We are looking for a commendable, creative and proficient Executive Sous Chef to be in charge of all aspects of food preparation. As an Executive Sous Chef, you will have and maintain complete control of the kitchen and resolve issues quickly. You will also be responsible for attracting and retaining staff, optimizing staff productivity, training staff on new recipes, overseeing food preparation, and supervising overall kitchen operations.
A successful Executive Chef is the commander of the kitchen. He or she smoothly coordinates the kitchen staff and manages the preparation of meals. To thrive in this role, an Executive Chef should show excellence in managing the restaurant's kitchen and all the other chefs employed by the restaurant. As an Executive Chef, you will also be expected to create menu items and ensure that the restaurant's menu is well aligned with the restaurant's identity.
Responsibilities:
Plan and create menus to meet quality standards.

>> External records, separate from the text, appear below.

(* ===== verification/EnvOld.v ===== *)
(** * Definition of a variable that the frame has (for Environment.v)

    When the frame has a binding of the name, [define_variable] assigns to it,
    whatever its value was.  An argument that was unbound is seen again. *)

From Stdlib Require Import ZArith List Lia Bool.
From S2P Require Import Prelude.
From S2P Require Import Object.
From S2P Require Import Memory.
From S2P Require Import Heap.
From S2P Require Import Symbol.
From S2P Require Import Environment.
From S2P Require Import EnvSpec.
From S2P Require Import EnvInv.
From S2P Require Import EnvAssign.
From S2P Require Import EnvDefine.
Import ListNotations.

#[local] Opaque MAKE_OBJECT OBJECT_DATUM OBJECT_TYPE OBJECT_ADDRESS.

Lemma NoDup_map_filter A B (g : A -> B) (h : A -> bool) l : NoDup (map g l) -> NoDup (map g (filter h l)).
Proof.
  induction l as [|x l IH]; [auto |]. cbn [map filter]. rewrite NoDup_cons_iff. intros [N D].
  destruct (h x); [| exact (IH D)]. cbn [map]. constructor; [| exact (IH D)].
  intros H. apply N. apply in_map_iff in H as (q & E & H). apply filter_In in H as [H _].
  rewrite <- E. now apply in_map.
Qed.

Lemma visible_all m l : filter (visible m true) l = l.
Proof. induction l as [|p l IH]; [reflexivity |]. cbn [filter visible orb]. now rewrite IH. Qed.

(** A filter that lets one more binding through. *)
Lemma assoc_reveal A P (vis vis' : Z * Z -> bool) symbol c y :
  NoDup (map fst (A ++ P)) -> In (symbol, c) P -> vis' (symbol, c) = true ->
  (forall x d, In (x, d) P -> x <> symbol -> vis' (x, d) = vis (x, d)) ->
  assoc y (A ++ filter vis' P) = if y =? symbol then Some c else assoc y (A ++ filter vis P).
Proof.
  rewrite map_app. intros ND HP V Eq. rewrite !assoc_app.
  destruct (Z.eqb_spec y symbol) as [-> | N].
  - assert (EA : assoc symbol A = None).
    { apply assoc_None. intros H. apply in_split in H as (l1 & l2 & E). rewrite E, <- app_assoc in ND.
      cbn [app] in ND. apply NoDup_remove_2 in ND. apply ND. rewrite !in_app_iff. right; right.
      now apply (in_map fst) in HP. }
    rewrite EA. apply assoc_NoDup; [| apply filter_In; auto].
    exact (NoDup_map_filter _ _ _ _ _ (NoDup_app_remove_l _ _ ND)).
  - destruct (assoc y A); [reflexivity |]. clear -N Eq. induction P as [| [x d] P IH]; [reflexivity |].
    cbn [filter]. specialize (IH (fun x d H => Eq x d (or_intror H))).
    destruct (Z.eq_dec x symbol) as [-> | Nx].
    + destruct (vis' (symbol, d)), (vis (symbol, d)); cbn [assoc];
        destruct (Z.eqb_spec symbol y); congruence.
    + rewrite (Eq x d (or_introl eq_refl) Nx). destruct (vis (x, d)); cbn [assoc]; [| exact IH].
      destruct (x =? y); [reflexivity | exact IH].
Qed.

Section Old.
Variable base : Z.
Hypothesis base_positive : 0 < base.
Variable fixed_objects : Z.
Variable fuel : nat.
Notation addr := (OBJECT_ADDRESS base).

Section Heap.
Context {blk : Z -> option kind} {free : Z} {m : memory} {f n symbol c v : Z}.
Hypothesis AP : apart base blk free.
Hypothesis W : wf base blk m.
Hypothesis F : blk f = Some (Frame_block n).
Hypothesis Has : assoc symbol (frame_bindings base m f true) = Some c.

Lemma had_value : value_word blk c.
Proof. apply assoc_In in Has. exact (frame_cell_value base W F _ _ _ Has). Qed.

Lemma binding_not_argument b : blk b = Some Binding_block -> ~ argument blk (b + 1).
Proof.
  intros B (g & n' & i & G & Hi & E).
  destruct (word_inj base blk free b g _ _ 1 (2 + i) AP B G) as [-> _]; cbn [size]; lia.
Qed.

Lemma cache_not_argument a : blk a = Some Cache_block -> ~ argument blk a.
Proof.
  intros B (g & n' & i & G & Hi & E).
  destruct (word_inj base blk free a g _ _ 0 (2 + i) AP B G) as [-> _]; cbn [size]; lia.
Qed.

(** A binding is either seen or an unbound argument. *)
Lemma seen_or_unbound :
  (assoc symbol (frame_bindings base m f false) = Some c /\ (argument blk c -> m c <> UNBOUND_OBJECT))
  \/ (m c = UNBOUND_OBJECT /\ In (symbol, c) (parameters base m f)
      /\ assoc symbol (frame_bindings base m f false) = None).
Proof.
  pose proof (wf_names _ _ _ _ _ (frame_wf base W F)) as ND. pose proof Has as H.
  unfold frame_bindings in *. rewrite assoc_app in *.
  rewrite visible_all in *.
  destruct (assoc symbol (map _ (extension_pairs base m f))) as [d|] eqn:Ea.
  - left. split; [exact H |]. intros Arg. exfalso. injection H as ->. apply assoc_In in Ea.
    apply in_map_iff in Ea as (p & [= _ <-] & Hp). exact (binding_not_argument p (pair_block base W F p Hp) Arg).
  - pose proof (assoc_In _ _ _ H) as HP. destruct (Z.eqb_spec (m c) UNBOUND_OBJECT) as [U | U].
    + right. split; [exact U |]. split; [exact HP |]. apply assoc_None. intros H'.
      apply in_map_iff in H' as ([x d] & Ex & H'). cbn [fst] in Ex. subst x. apply filter_In in H' as [H' Vd].
      rewrite map_app in ND. apply NoDup_app_remove_l in ND.
      assert (d = c) as -> by (apply (assoc_NoDup _ _ _ ND) in H'; congruence).
      unfold visible in Vd. cbn [snd orb] in Vd. rewrite U, Z.eqb_refl in Vd. discriminate.
    + left. split; [| auto]. apply assoc_NoDup.
      * rewrite map_app in ND. exact (NoDup_map_filter _ _ _ _ _ (NoDup_app_remove_l _ _ ND)).
      * apply filter_In. split; [exact HP |]. unfold visible. cbn [snd orb].
        destruct (Z.eqb_spec (m c) UNBOUND_OBJECT); [contradiction | reflexivity].
Qed.

(** A search does not give an unbound argument. *)
Lemma search_seen y e fs last x :
  env_ok base blk e -> chain base m e fs last -> symbol_ok base blk y ->
  variable_cell base m y fs last = Some x -> argument blk x -> m x <> UNBOUND_OBJECT.
Proof.
  intros K C Y. unfold variable_cell. induction C as [e P | e fs last P N C IH]; cbn [search].
  - unfold global_cell. destruct (GLOBAL_FRAME_P e); [| discriminate]. cbn [fst].
    intros [= <-] (g & n' & i & G & Hi & E).
    destruct (word_inj base blk free (addr y) g _ _ 1 (2 + i) AP Y G) as [_ ?]; cbn [size]; lia.
  - destruct (K P) as (n' & G). destruct (assoc y (frame_bindings base m (addr e) false)) as [d|] eqn:E.
    + cbn [fst]. intros [= <-] Arg. apply assoc_In in E. unfold frame_bindings in E.
      apply in_app_or in E as [E | E].
      * apply in_map_iff in E as (p & [= _ <-] & Hp). now destruct (binding_not_argument p (pair_block base W G p Hp)).
      * apply filter_In in E as [_ E]. unfold visible in E. cbn [snd orb] in E.
        intros U. rewrite U, Z.eqb_refl in E. discriminate.
    + apply IH. exact (parent_ok base W _ _ G).
Qed.

(** *** An unbound argument gets a value *)

Section Reveal.
Hypothesis U : m c = UNBOUND_OBJECT.
Hypothesis HP : In (symbol, c) (parameters base m f).
Hypothesis Vv : value_ok base blk v.
Hypothesis Uv : v <> UNBOUND_OBJECT.
Notation m' := (store m c v).

Lemma reveal_argument : exists i, c = f + 2 + i /\ 0 <= i < n.
Proof.
  apply in_map_iff in HP as (i & [= _ <-] & Hi). apply in_seq in Hi.
  rewrite (wf_n_formals _ _ _ _ _ (frame_wf base W F)) in Hi. exists (Z.of_nat i). split; [reflexivity | lia].
Qed.

Lemma reveal_is_argument : argument blk c.
Proof. destruct reveal_argument as (i & -> & Hi). exists f, n, i. auto. Qed.

Lemma reveal_structure : same_structure blk m m'.
Proof. exact (store_structure had_value). Qed.

Lemma reveal_parts g n' : blk g = Some (Frame_block n') ->
  extension_pairs base m' g = extension_pairs base m g
  /\ map (fun p => (m' p, p + 1)) (extension_pairs base m' g) = map (fun p => (m p, p + 1)) (extension_pairs base m g)
  /\ parameters base m' g = parameters base m g.
Proof.
  intros G. pose proof (same_but_none reveal_structure) as SB. pose proof (no_part base (m := m) AP base_positive) as PO.
  assert (N : g <> 0) by (intros ->; rewrite (no_block base AP base_positive) in G; discriminate).
  pose proof (extension_pairs_same base AP W SB PO G N) as E.
  split; [exact E |]. split; [exact (pair_names_of_pairs base AP W SB PO G E) |].
  exact (parameters_of_procedure base AP W SB PO G (frame_procedure_same base AP W SB PO G N)).
Qed.

Lemma reveal_other g n' u : blk g = Some (Frame_block n') -> g <> f ->
  frame_bindings base m' g u = frame_bindings base m g u.
Proof.
  intros G N. destruct (reveal_parts g n' G) as (_ & E1 & E2). unfold frame_bindings. rewrite E1, E2. f_equal.
  apply filter_ext_in. intros [x d] Hd. unfold visible. cbn [snd]. rewrite store_other; [reflexivity |].
  intros ->. apply N. apply in_map_iff in Hd as (j & [= _ E] & Hj). apply in_seq in Hj.
  rewrite (wf_n_formals _ _ _ _ _ (frame_wf base W G)) in Hj. destruct reveal_argument as (i & Ei & Hi).
  apply (word_inj base blk free g f _ _ (2 + Z.of_nat j) (2 + i) AP G F); cbn [size]; lia.
Qed.

Lemma reveal_assoc y :
  assoc y (frame_bindings base m' f false) = if y =? symbol then Some c else assoc y (frame_bindings base m f false).
Proof.
  pose proof (wf_names _ _ _ _ _ (frame_wf base W F)) as ND.
  destruct (reveal_parts f n F) as (_ & E1 & E2). unfold frame_bindings in *. rewrite E1, E2.
  rewrite visible_all in ND.
  apply assoc_reveal; [exact ND | exact HP | |].
  - unfold visible. cbn [snd orb]. rewrite store_same. destruct (Z.eqb_spec v UNBOUND_OBJECT); [contradiction | reflexivity].
  - intros x d Hd Nx. unfold visible. cbn [snd]. rewrite store_other; [reflexivity |]. intros ->. apply Nx.
    rewrite map_app in ND. apply NoDup_app_remove_l in ND.
    apply in_map_iff in Hd as (j & Ej & Hj). apply in_map_iff in HP as (i & Ei & Hi).
    injection Ej as <- Ej. injection Ei as <- Ei. do 2 f_equal. lia.
Qed.

Lemma reveal_search e fs last y : env_ok base blk e -> chain base m e fs last ->
  variable_cell base m' y fs last
  = if (y =? symbol) && sees base m f symbol fs then Some c else variable_cell base m y fs last.
Proof.
  intros K C. unfold variable_cell. induction C as [e P | e fs last P N C IH]; cbn [search sees]; [now rewrite andb_false_r |].
  destruct (K P) as (n' & G). specialize (IH (parent_ok base W _ _ G)).
  destruct (Z.eqb_spec (addr e) f) as [E | No]; cbn [orb].
  - rewrite E, reveal_assoc, andb_true_r. destruct (Z.eqb_spec y symbol) as [-> |]; [reflexivity |].
    destruct (assoc y (frame_bindings base m f false)); [reflexivity |]. exact IH.
  - rewrite (reveal_other _ _ false G No).
    destruct (Z.eqb_spec y symbol) as [-> | Ny]; cbn [andb] in *.
    + destruct (assoc symbol (frame_bindings base m (addr e) false)); [reflexivity | exact IH].
    + destruct (assoc y (frame_bindings base m (addr e) false)); [reflexivity | exact IH].
Qed.

(** The trap words are structure. *)
Lemma reveal_trap u : value_ok base blk u -> trap_kind base m u = TRAP_COMPILER_CACHED ->
  m' (addr u + 1) = m (addr u + 1) /\ addr (m (addr u + 1)) <> c.
Proof.
  intros Vu K. destruct (cached_trap base W u Vu K) as [T C]. split.
  - apply store_other. intros E. destruct reveal_argument as (i & Ei & Hi).
    destruct (word_inj base blk free (addr u) f _ _ 1 (2 + i) AP T F) as [_ ?]; cbn [size]; lia.
  - intros E. apply (cache_not_argument _ C). rewrite E. exact reveal_is_argument.
Qed.

Lemma reveal_kind u : value_ok base blk u -> trap_kind base m' u = trap_kind base m u.
Proof. exact (store_kind base base_positive AP had_value u). Qed.

Lemma reveal_location x : value_word blk x -> x <> c ->
  location base m' x = location base m x
  /\ value_result base m' (m' (location base m x)) = value_result base m (m (location base m x)).
Proof.
  intros Vx N. pose proof (wf_value base W x Vx) as Vu.
  assert (E : location base m' x = location base m x /\ location base m x <> c).
  { unfold location. rewrite (store_other m c v x N), (reveal_kind _ Vu).
    destruct (Z.eqb_spec (trap_kind base m (m x)) 14) as [K |]; [| auto].
    destruct (reveal_trap _ Vu K) as [-> Nc]. auto. }
  destruct E as [E Nl]. split; [exact E |]. rewrite (store_other m c v _ Nl).
  apply value_result_same, reveal_kind. exact (wf_value base W _ (location_value base W x Vx)).
Qed.

Lemma reveal_defined : defined base fuel blk m m' f symbol (stored_location base m c v) (stored_result base m v).
Proof.
  intros e fs last y K Y [C Fu].
  split; [split; [exact (values_chain base AP base_positive W reveal_structure e fs last K C) | exact Fu] |].
  unfold EnvAssign.variable_location, meaning. rewrite (reveal_search e fs last y K C).
  destruct ((y =? symbol) && sees base m f symbol fs); cbn [option_map cell_result].
  - unfold location, stored_location, stored_result. rewrite store_same, (reveal_kind v Vv).
    destruct (Z.eqb_spec (trap_kind base m v) 14) as [T |].
    + destruct (reveal_trap v Vv T) as [-> Nc]. split; [reflexivity |]. rewrite store_other by exact Nc.
      apply value_result_same, reveal_kind. destruct (cached_trap base W v Vv T) as [_ Cb].
      exact (wf_value base W _ (cache_word _ _ Cb)).
    + split; [reflexivity |]. rewrite store_same. apply value_result_same, (reveal_kind v Vv).
  - pose proof (search_cell base W y e fs last) as HC. pose proof (search_seen y e fs last) as HS.
    destruct (variable_cell base m y fs last) as [x|]; cbn [option_map cell_result]; [| auto].
    specialize (HC x K C Y eq_refl).
    assert (N : x <> c) by (intros ->; exact (HS c K C Y eq_refl reveal_is_argument U)).
    destruct (reveal_location x HC N) as [-> ->]. auto.
Qed.

End Reveal.
End Heap.
End Old.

Diligently supervise the kitchen staff's daily activities.
Give all prepared plates the final touch before being served to customers.
Inspect and maintain the quality of the food.
Manage and be responsible for any special dietary needs.
Arrange the purchases and repairs of equipment.
Recruit, train, and manage kitchen staff.
Perform and complete administrative duties.
Understand staff positions thoroughly to perform duties in their absence.
Estimate food requirements as well as food/labor costs.
Requirements:
BS degree in Culinary Science or similar.
Advanced knowledge of food professional principles and practices.
Proven working experience of 5+ years as a Head Chef or similar.
Excellent track record of kitchen management.
Ability to quickly spot and resolve problems efficiently.
Capability to delegate multiple tasks to kitchen staff.
Excellent communication and leadership skills.
Available to work on-call, shifts, after hours, weekends, and on public holidays.